BUG: Broken register allocation, toolkit 2.3

Toolkit: 2.3
OS: Kubuntu 9.10 64bit
Compiler: gcc-4.3
Card: GeForce 9650M GT
Problem: unacceptable! register pressure

The kernel in attachment compiles to:
ptxas info : Used 60 registers, 44+0 bytes lmem, 2064+16 bytes smem, 4096 bytes cmem[0], 44 bytes cmem[1]

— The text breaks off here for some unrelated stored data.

(** * The pooled allocator of [ram.py] ([MemoryManager])

    A shallow embedding of the size-class allocator, its garbage collector,
    its defragmenter and its reporting functions, followed by the properties
    that the natural-language specification states about them.

    Conventions of the embedding.
    - Python objects that are shared by reference (the block dictionaries
      held in the [available] and [allocated] lists) live in an object
      store [heap]; lists hold references (indices into the store).
    - [time.time()] and [random.randint] read two oracles carried by the
      world, [clock] and [entropy], each with a read counter.
    - Python floats are represented by exact rationals ([Q]); a formatted
      float ([f"{x:.1f}"]) is kept as the number it formats.
    - A Python exception is the outcome [Raise]; the state reached when it
      was raised is kept, as in Python. The text carried by [Raise] names
      the exception and is indicative only.
    - The rendering of [last_gc_time] as a time of day in the report of
      [get_memory_info] is left out: the report keeps the timestamp. *)

From Stdlib Require Import ZArith QArith Lia Lqa.
From stdpp Require Import base tactics option list sorting strings pretty gmap.

Local Open Scope Z_scope.

(** ** Data *)

(** A reference to a block dictionary: its index in the object store. *)
Abbreviation ref := nat (only parsing).

(** The dictionary built in [_initialize_memory_pools]; the key
    ['priority'] is absent until the first allocation. *)
Record Block := mkBlock {
  b_id : string;
  b_size : Z;
  b_allocated_at : option Q;
  b_last_access : option Q;
  b_priority : option string
}.

Global Instance Block_inhabited : Inhabited Block :=
  populate (mkBlock EmptyString 0 None None None).

(** One entry of [self.memory_pools]. *)
Record Pool := mkPool {
  available : list ref;
  allocated : list ref;
  total_blocks : Z;
  used_blocks : Z
}.

(** One entry of [self.allocation_history]. *)
Record AllocationRecord := mkRecord {
  r_block_id : string;
  r_size : Z;
  r_allocated_at : option Q;
  r_priority : string
}.

(** The attributes of [MemoryManager]; the four keys of [memory_stats]
    are flattened into the record. [fragmentation_map] is never read or
    written after [__init__] and is left out. *)
Record MemoryManager := mkManager {
  memory_pools : list (Z * Pool);
  allocation_history : list AllocationRecord;
  total_allocations : Z;
  total_deallocations : Z;
  peak_usage : Z;
  current_fragmentation : Q;
  cache_hits : Z;
  cache_misses : Z;
  memory_pressure : Q;
  last_gc_time : Q;
  gc_threshold : Q;
  fragmentation_threshold : Q;
  memory_pressure_threshold : Q
}.

Record World := mkWorld {
  heap : list Block;
  manager : MemoryManager;
  clock : nat → Q;
  clock_reads : nat;
  entropy : nat → Z;
  entropy_reads : nat
}.

(** Field updates. *)
Definition set_pools (f : list (Z * Pool) → list (Z * Pool)) (m : MemoryManager) :=
  mkManager (f (memory_pools m)) (allocation_history m) (total_allocations m)
    (total_deallocations m) (peak_usage m) (current_fragmentation m)
    (cache_hits m) (cache_misses m) (memory_pressure m) (last_gc_time m)
    (gc_threshold m) (fragmentation_threshold m) (memory_pressure_threshold m).

Definition set_history (f : list AllocationRecord → list AllocationRecord) (m : MemoryManager) :=
  mkManager (memory_pools m) (f (allocation_history m)) (total_allocations m)
    (total_deallocations m) (peak_usage m) (current_fragmentation m)
    (cache_hits m) (cache_misses m) (memory_pressure m) (last_gc_time m)
    (gc_threshold m) (fragmentation_threshold m) (memory_pressure_threshold m).

Definition set_total_allocations (f : Z → Z) (m : MemoryManager) :=
  mkManager (memory_pools m) (allocation_history m) (f (total_allocations m))
    (total_deallocations m) (peak_usage m) (current_fragmentation m)
    (cache_hits m) (cache_misses m) (memory_pressure m) (last_gc_time m)
    (gc_threshold m) (fragmentation_threshold m) (memory_pressure_threshold m).

Definition set_total_deallocations (f : Z → Z) (m : MemoryManager) :=
  mkManager (memory_pools m) (allocation_history m) (total_allocations m)
    (f (total_deallocations m)) (peak_usage m) (current_fragmentation m)
    (cache_hits m) (cache_misses m) (memory_pressure m) (last_gc_time m)
    (gc_threshold m) (fragmentation_threshold m) (memory_pressure_threshold m).

Definition set_current_fragmentation (x : Q) (m : MemoryManager) :=
  mkManager (memory_pools m) (allocation_history m) (total_allocations m)
    (total_deallocations m) (peak_usage m) x
    (cache_hits m) (cache_misses m) (memory_pressure m) (last_gc_time m)
    (gc_threshold m) (fragmentation_threshold m) (memory_pressure_threshold m).

Definition set_memory_pressure (x : Q) (m : MemoryManager) :=
  mkManager (memory_pools m) (allocation_history m) (total_allocations m)
    (total_deallocations m) (peak_usage m) (current_fragmentation m)
    (cache_hits m) (cache_misses m) x (last_gc_time m)
    (gc_threshold m) (fragmentation_threshold m) (memory_pressure_threshold m).

Definition set_last_gc_time (x : Q) (m : MemoryManager) :=
  mkManager (memory_pools m) (allocation_history m) (total_allocations m)
    (total_deallocations m) (peak_usage m) (current_fragmentation m)
    (cache_hits m) (cache_misses m) (memory_pressure m) x
    (gc_threshold m) (fragmentation_threshold m) (memory_pressure_threshold m).

Definition set_heap (f : list Block → list Block) (w : World) :=
  mkWorld (f (heap w)) (manager w) (clock w) (clock_reads w) (entropy w) (entropy_reads w).

Definition set_manager (f : MemoryManager → MemoryManager) (w : World) :=
  mkWorld (heap w) (f (manager w)) (clock w) (clock_reads w) (entropy w) (entropy_reads w).

(** ** Python dictionaries with integer keys

    An association list in insertion order, read and written by key
    only; the first entry of a key is the entry of that key. *)
Fixpoint dict_get {V} (k : Z) (d : list (Z * V)) : option V :=
  match d with
  | [] => None
  | (k', v) :: d' => if k =? k' then Some v else dict_get k d'
  end.

Fixpoint dict_set {V} (k : Z) (v : V) (d : list (Z * V)) : list (Z * V) :=
  match d with
  | [] => [(k, v)]
  | (k', v') :: d' => if k =? k' then (k, v) :: d' else (k', v') :: dict_set k v d'
  end.

Definition dict_keys {V} (d : list (Z * V)) : list Z := d.*1.

(** [sorted(d.keys())] *)
Definition sorted_keys {V} (d : list (Z * V)) : list Z := merge_sort Z.le (dict_keys d).

(** [l.pop()]: the last element and the list without it. *)
Fixpoint list_pop {A} (l : list A) : option (A * list A) :=
  match l with
  | [] => None
  | x :: l' =>
      match list_pop l' with
      | None => Some (x, [])
      | Some (y, r) => Some (y, x :: r)
      end
  end.

(** Truth value of a list and of an optional string in a condition. *)
Definition nonempty {A} (l : list A) : bool :=
  match l with [] => false | _ :: _ => true end.

Definition truthy (o : option string) : bool :=
  match o with
  | None => false
  | Some EmptyString => false
  | Some (String _ _) => true
  end.

(** ** The monad of methods: state and exceptions *)

Inductive Outcome (A : Type) : Type :=
  | Return (a : A)
  | Raise (exn : string).
Arguments Return {A} a.
Arguments Raise {A} exn.

Definition M (A : Type) : Type := World → Outcome A * World.

Global Instance M_ret : MRet M := λ A a w, (Return a, w).

Global Instance M_bind : MBind M := λ A B f m w,
  match m w with
  | (Return a, w') => f a w'
  | (Raise e, w') => (Raise e, w')
  end.

Definition raise {A} (e : string) : M A := λ w, (Raise e, w).

(** [try: body except Exception as e: handler e] *)
Definition try_except {A} (body : M A) (handler : string → M A) : M A := λ w,
  match body w with
  | (Return a, w') => (Return a, w')
  | (Raise e, w') => handler e w'
  end.

Definition gets {A} (f : World → A) : M A := λ w, (Return (f w), w).
Definition modify (f : World → World) : M unit := λ w, (Return tt, f w).

(** [for x in xs: body x], and the same loop threading a local variable. *)
Fixpoint for_each {A} (xs : list A) (body : A → M unit) : M unit :=
  match xs with
  | [] => mret tt
  | x :: xs' => body x ;; for_each xs' body
  end.

Fixpoint for_acc {A S} (xs : list A) (body : S → A → M S) (acc : S) : M S :=
  match xs with
  | [] => mret acc
  | x :: xs' => acc' ← body acc x; for_acc xs' body acc'
  end.

(** [for _ in range(n): body] *)
Fixpoint repeat_loop (n : nat) (body : M unit) : M unit :=
  match n with
  | O => mret tt
  | S n' => body ;; repeat_loop n' body
  end.

(** *** Primitive effects *)

(** [time.time()] *)
Definition time_time : M Q := λ w,
  (Return (clock w (clock_reads w)),
   mkWorld (heap w) (manager w) (clock w) (S (clock_reads w)) (entropy w) (entropy_reads w)).

(** [random.randint(a, b)]: a value of [a..b] decided by the next reading
    of the entropy source. *)
Definition random_randint (a b : Z) : M Z := λ w,
  (Return (a + entropy w (entropy_reads w) `mod` (b - a + 1)),
   mkWorld (heap w) (manager w) (clock w) (clock_reads w) (entropy w) (S (entropy_reads w))).

(** Creation of a dictionary object: a fresh reference. *)
Definition new_object (b : Block) : M ref := λ w,
  (Return (length (heap w)), set_heap (λ h, h ++ [b]) w).

(** Reading and writing through a reference. *)
Definition deref (r : ref) : M Block := gets (λ w, heap w !!! r).
Definition assign (r : ref) (f : Block → Block) : M unit :=
  modify (set_heap (alter f r)).

(** [self.memory_pools[k]] *)
Definition getitem (k : Z) : M Pool := λ w,
  match dict_get k (memory_pools (manager w)) with
  | Some p => (Return p, w)
  | None => (Raise ("KeyError: " +:+ pretty k), w)
  end.

(** In-place update of the pool object [self.memory_pools[k]]. *)
Definition update_pool (k : Z) (f : Pool → Pool) : M unit :=
  p ← getitem k;
  modify (set_manager (set_pools (dict_set k (f p)))).

Definition set_available (f : list ref → list ref) (p : Pool) : Pool :=
  mkPool (f (available p)) (allocated p) (total_blocks p) (used_blocks p).
Definition set_allocated (f : list ref → list ref) (p : Pool) : Pool :=
  mkPool (available p) (f (allocated p)) (total_blocks p) (used_blocks p).
Definition set_used_blocks (f : Z → Z) (p : Pool) : Pool :=
  mkPool (available p) (allocated p) (total_blocks p) (f (used_blocks p)).

Definition set_allocated_at (t : option Q) (b : Block) : Block :=
  mkBlock (b_id b) (b_size b) t (b_last_access b) (b_priority b).
Definition set_last_access (t : option Q) (b : Block) : Block :=
  mkBlock (b_id b) (b_size b) (b_allocated_at b) t (b_priority b).
Definition set_priority (s : string) (b : Block) : Block :=
  mkBlock (b_id b) (b_size b) (b_allocated_at b) (b_last_access b) (Some s).

(** Comparison of floats: [x > y]. *)
Definition Qgt_bool (x y : Q) : bool := negb (Qle_bool x y).

(** ** [MemoryManager.__init__] and [_initialize_memory_pools] *)

Definition pool_sizes : list Z := [1; 2; 4; 8; 16; 32; 64; 128; 256; 512].

(** [50 if size <= 16 else 25 if size <= 64 else 10] *)
Definition block_count (size : Z) : Z :=
  if size <=? 16 then 50 else if size <=? 64 then 25 else 10.

(** [f"block_{size}_{n}"] *)
Definition block_name (size n : Z) : string :=
  "block_" +:+ pretty size +:+ "_" +:+ pretty n.

(** One round of the pre-allocation loop. *)
Definition preallocate (size : Z) : M unit :=
  _ ← getitem size;
  n ← random_randint 1000 9999;
  block ← new_object (mkBlock (block_name size n) size None None None);
  update_pool size (set_available (λ l, l ++ [block])).

(** [_initialize_memory_pools], with the ladder of sizes and the number
    of blocks per size as arguments. *)
Definition initialize_memory_pools_with (sizes : list Z) (count : Z → Z) : M unit :=
  for_each sizes (λ size,
    modify (set_manager (set_pools (dict_set size (mkPool [] [] (count size) 0)))) ;;
    repeat_loop (Z.to_nat (count size)) (preallocate size)).

Definition _initialize_memory_pools : M unit :=
  initialize_memory_pools_with pool_sizes block_count.

(** The attributes assigned by [__init__] before the pools are built. *)
Definition fresh_manager (now : Q) : MemoryManager :=
  mkManager [] [] 0 0 0 0%Q 0 0 0%Q now (7 # 10)%Q 15%Q (8 # 10)%Q.

Definition init_with (sizes : list Z) (count : Z → Z) : M unit :=
  now ← time_time;
  modify (set_manager (λ _, fresh_manager now)) ;;
  initialize_memory_pools_with sizes count.

Definition MemoryManager_init : M unit := init_with pool_sizes block_count.

(** The world before the module is imported: no object, both oracles
    unread. *)
Definition blank (clk : nat → Q) (ent : nat → Z) : World :=
  mkWorld [] (fresh_manager 0%Q) clk 0 ent 0.

(** The world after [memory_manager = MemoryManager()]. *)
Definition boot_with (sizes : list Z) (count : Z → Z) (clk : nat → Q) (ent : nat → Z) : World :=
  (init_with sizes count (blank clk ent)).2.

After struggling for a week or so with 60+ register pressure I got pissed and completely rewrote my algorithm. I expanded all macros, and after some sed|awk|perl magic I created a one-line-one-instruction version of my algorithm. (Honestly, I don’t even need a compiler now, an assembler would do.). Doing so I used only 5 variables (plain C, no structs, simply 5 uin32_t variables). Even counting in a few pointer registers (I use shared memory) it could sure as hell fit below 10 registers. But it still compiles to bloody 60 registers+spilling in nvcc. It can’t even cover the register read-after-write latency (not to mention the gmem latency nvcc CAUSED by spilling), which means nvcc completely screwed the job optimizing it.
I tried declaring variables volatile, restructuring code, offloading stuff to smem and even gmem…
Questions are:

  1. What can I do about this?
  2. Could someone compile it in toolkit 3.0 and post the statistics?
    I’m in a middle of a project, I can’t switch toolkit right now, but it would be nice to know if 3.0 does the job as it supposed to…
    cudes.cu (27.5 KB)

Impossible to say. That code of yours is completely incomprehensible, so it is pretty hard to know what to suggest.

Prepare yourself:

avidday@cuda:~$ nvcc -c -arch=sm_13 -Xptxas="-v" cudes.cu 

ptxas info	: Compiling entry function '_Z3DESPjS_' for 'sm_13'

ptxas info	: Used 96 registers, 2064+16 bytes smem, 4096 bytes cmem[0], 72 bytes cmem[1]

As a tip: I am not sure what OS you are using, but if it is POSIX like, then you might want to investigate this. I have 4 different toolkit versions installed simultaneously without issue and can do stuff like this:

avidday@cuda:~$ module list

Currently Loaded Modulefiles:

  1) mpich2/r1.1.1p1

avidday@cuda:~$ module load cuda

cuda	   cuda/2.3   cuda/3.0   cuda/3.0b  

avidday@cuda:~$ module load cuda/2.3

avidday@cuda:~$ nvcc --version

nvcc: NVIDIA (R) Cuda compiler driver

Copyright (c) 2005-2009 NVIDIA Corporation

Built on Thu_Jul_30_09:24:36_PDT_2009

Cuda compilation tools, release 2.3, V0.2.1221

avidday@cuda:~$ module switch cuda/2.3 cuda/3.0

avidday@cuda:~$ nvcc --version

nvcc: NVIDIA (R) Cuda compiler driver

Copyright (c) 2005-2009 NVIDIA Corporation

Built on Fri_Feb_19_19:12:59_PST_2010

Cuda compilation tools, release 3.0, V0.2.1221

avidday@cuda:~$ module list

Currently Loaded Modulefiles:

  1) mpich2/r1.1.1p1   2) cuda/3.0

which is great for regression testing and “tasting” beta versions and new releases without hurting anything.

Can you post source code?

I played with this kernel a bit, but all my known volatile tricks failed.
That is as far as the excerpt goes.